# [What the task asks]
When the line containing "assert (drop (S i0) ms = suffix) as Hms'." appears in the entries below, begin printing there and stop after the line containing "assert (i0 <"; print each of those lines exactly and no other line.

....

(** ** The loop *)

(** From index [i0] on, with the slots from [i0] still zero, the loop runs to
    completion, fills the slots as [answers] says, calls [strdup] as
    [strdups] says, and every non-NULL text it stored points to a copy. *)
Lemma my_conv_loop password a p messages ms suffix :
  ∀ i0 rs w,
    conv_state a p messages ms rs w ->
    drop i0 ms = suffix ->
    drop i0 rs = replicate (length suffix) zero_PamResponse ->
    ∃ w',
      for_each (seq i0 (length suffix)) (my_conv_step password messages p) w = (Ok tt, w') ∧
      conv_state a p messages ms (take i0 rs ++ answers suffix (libc w)) w' ∧
      trace w' = trace w ++ strdups (encode_utf8 password) suffix (libc w) ∧
      Forall (λ r, resp r ≠ NULL ->
                   heap w' !! resp r = Some (CStr (c_str (encode_utf8 password))))
             (answers suffix (libc w)).
Proof.
  induction suffix as [| m suffix IH]; intros i0 rs w Hs Hms Hrs; simpl.
  - exists w. split; [done |]. rewrite !app_nil_r.
    simpl in Hrs. apply drop_nil_inv in Hrs.
    split; [| done]. by rewrite take_ge.
  - assert (ms !! i0 = Some m) as Hm.
    { rewrite <- (Nat.add_0_r i0), <- lookup_drop, Hms. done. }
    assert (drop (S i0) ms = suffix) as Hms'.
    { rewrite <- (drop_drop ms 1 i0) || rewrite <- Nat.add_1_r, <- drop_drop.
      all: by rewrite Hms. }
    assert (rs !! i0 = Some zero_PamResponse) as Hr.
    { rewrite <- (Nat.add_0_r i0), <- lookup_drop, Hrs. done. }
    assert (i0 < length rs)%nat as Hi by (by eapply lookup_lt_Some).
    assert (drop (S i0) rs = replicate (length suffix) zero_PamResponse) as Hrs'.
    { rewrite <- Nat.add_1_r, <- drop_drop, Hrs. done. }
    unfold bind at 1.
    destruct (is_prompt m) eqn:Hstyle.
    + rewrite (my_conv_step_prompt _ _ _ _ _ _ _ _ _ Hs Hm Hstyle Hi).
      pose proof (answered_state password _ _ _ _ _ _ _ _ Hs Hm Hstyle Hi) as Hs1.
      destruct (IH (S i0) _ _ Hs1 Hms') as (w' & Hrun & Hs' & Htr & Hcopies).
      { by rewrite drop_insert_lt by lia. }
      exists w'. split; [done |]. simpl in *.
      split; [| split].
      * rewrite (take_S_r _ _ (answer (next_address (libc w)))) in Hs'
          by (by rewrite list_lookup_insert_eq).
        rewrite take_insert_ge in Hs' by lia.
        by rewrite <- app_assoc in Hs'.
      * rewrite Htr. by rewrite <- app_assoc.
      * constructor; [| done]. simpl. intros Hv.
        destruct (tidy_for_each _ _ (tidy_my_conv_step password messages p)
                    _ _ _ Hrun (cs_fresh _ _ _ _ _ _ Hs1)) as [_ Hk].
        apply Hk; [| done].
        apply answered_copy; [apply Hs | apply Hs | done].
    + rewrite (my_conv_step_other _ _ _ _ _ _ _ _ _ Hs Hm Hstyle).
      destruct (IH (S i0) _ _ Hs Hms' Hrs') as (w' & Hrun & Hs' & Htr & Hcopies).
      exists w'. split; [done |].
      split; [| split; [done |]].
      * rewrite (take_S_r _ _ _ Hr) in Hs'. by rewrite <- app_assoc in Hs'.
      * constructor; [done | done].
Qed.

(** ** The whole callback *)

Lemma c_uint_small n : 0 <= n <= INT_MAX -> c_uint n = n.
Proof. unfold c_uint, INT_MAX. intros H. apply Z.mod_small. lia. Qed.

(** The callback when [calloc] delivers the array at [a]. *)
Lemma my_conv_allocated password n messages p app ms w a rest :
  callback_entry n messages p ms w ->
  libc w = a :: rest -> a ≠ NULL ->
  ∃ w',
    my_conv password n messages p app w = (Ok 0, w') ∧
    heap w' !! p = Some (RespPtr a) ∧
    heap w' !! a = Some (RespArray (answers ms rest)) ∧
    trace w' = trace w ++ CallCalloc n sizeof_PamResponse a
                            :: strdups (encode_utf8 password) ms rest ∧
    Forall (λ r, resp r ≠ NULL ->
                 heap w' !! resp r = Some (CStr (c_str (encode_utf8 password))))
           (answers ms rest).
Proof.
  intros [Hn Hmax Hread [Hp [old Hold]] Hfresh] Hl Ha.
  assert (c_uint n = n) as Hcn by (apply c_uint_small; lia).
  assert (Z.to_nat n = length ms) as Hlen by lia.
  assert (heap w !! a = None) as Hfree.
  { destruct Hfresh as [_ Hall]. rewrite Hl in Hall.
    apply Forall_cons in Hall as [Hfree _]. auto. }
  assert (a ≠ p) as Hap by (intros ->; congruence).
  set (w1 := {| heap := <[a := RespArray (replicate (length ms) zero_PamResponse)]> (heap w);
                libc := rest;
                trace := trace w ++ [CallCalloc n sizeof_PamResponse a] |}).
  assert (CALLOC n sizeof_PamResponse w = (Ok a, w1)) as Hcalloc.
  { unfold CALLOC, allocate. rewrite Hl, decide_False by done.
    rewrite Hcn, Hlen. done. }
  assert (setitem0 p a w1 = (Ok tt, put_block p (RespPtr a) w1)) as Hset.
  { unfold setitem0. rewrite decide_False by done. simpl.
    rewrite lookup_insert_ne by done. by rewrite Hold. }
  destruct (tidy_allocate _ _ _ _ _ Hcalloc Hfresh) as [Hfresh1 Hk1].
  destruct (tidy_setitem0 _ _ _ _ _ Hset Hfresh1) as [Hfresh2 Hk2].
  assert (conv_state a p messages ms (replicate (length ms) zero_PamResponse)
            (put_block p (RespPtr a) w1)) as Hs.
  { split; [| | | done].
    - split; [done |]. simpl. by rewrite lookup_insert_eq.
    - split; [done |]. simpl. rewrite lookup_insert_ne by done.
      by rewrite lookup_insert_eq.
    - eapply read_messages_kept; [| exact Hread].
      by eapply native_data_kept_trans. }
  destruct (my_conv_loop password _ _ _ _ ms 0%nat _ _ Hs eq_refl eq_refl)
    as (w' & Hrun & [[_ Hptr'] [_ Harr'] _ _] & Htr & Hcopies).
  exists w'. simpl in *.
  split; [| split; [done | split; [done | split; [| done]]]].
  - unfold my_conv. unfold bind at 1. rewrite Hcalloc.
    unfold bind at 1. rewrite Hset.
    unfold bind at 1. unfold range. rewrite Hlen, Hrun. done.
  - rewrite Htr. by rewrite <- app_assoc.
Qed.

(** ** The reference functions [answers] and [strdups] *)

Lemma answers_length ms l : length (answers ms l) = length ms.
Proof.
  revert l. induction ms as [| m ms IH]; intros l; simpl; [done |].
  destruct (is_prompt m); simpl; by rewrite IH.
Qed.

(** A slot for a message that is not a password prompt is zero. *)
Lemma answers_lookup_other ms l i m :
  ms !! i = Some m -> is_prompt m = false ->
  answers ms l !! i = Some zero_PamResponse.
Proof.
  revert l i. induction ms as [| m0 ms IH]; intros l [| i] Hm Hstyle; simpl in *;
    try done.
  - injection Hm as ->. by rewrite Hstyle.
  - destruct (is_prompt m0); simpl; by apply IH.
Qed.

(** The slot of a password prompt holds what the [strdup] call made for it
    returned: the allocator's answer number [k], where [k] prompts precede. *)
Lemma answers_lookup_prompt ms l i m :
  ms !! i = Some m -> is_prompt m = true ->
  answers ms l !! i =
    Some (answer (next_address (drop (length (filter is_prompt (take i ms))) l))).
Proof.
  revert l i. induction ms as [| m0 ms IH]; intros l [| i] Hm Hstyle; simpl in *;
    try done.
  - injection Hm as ->. by rewrite Hstyle.
  - rewrite filter_cons. destruct (is_prompt m0) eqn:H0; simpl.
    + rewrite (IH _ _ Hm Hstyle). destruct l; simpl; [by rewrite drop_nil | done].
    + by rewrite (IH _ _ Hm Hstyle).
Qed.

....

# [Output of the task]
    assert (drop (S i0) ms = suffix) as Hms'.
    { rewrite <- (drop_drop ms 1 i0) || rewrite <- Nat.add_1_r, <- drop_drop.
      all: by rewrite Hms. }
    assert (rs !! i0 = Some zero_PamResponse) as Hr.
    { rewrite <- (Nat.add_0_r i0), <- lookup_drop, Hrs. done. }
    assert (i0 < length rs)%nat as Hi by (by eapply lookup_lt_Some).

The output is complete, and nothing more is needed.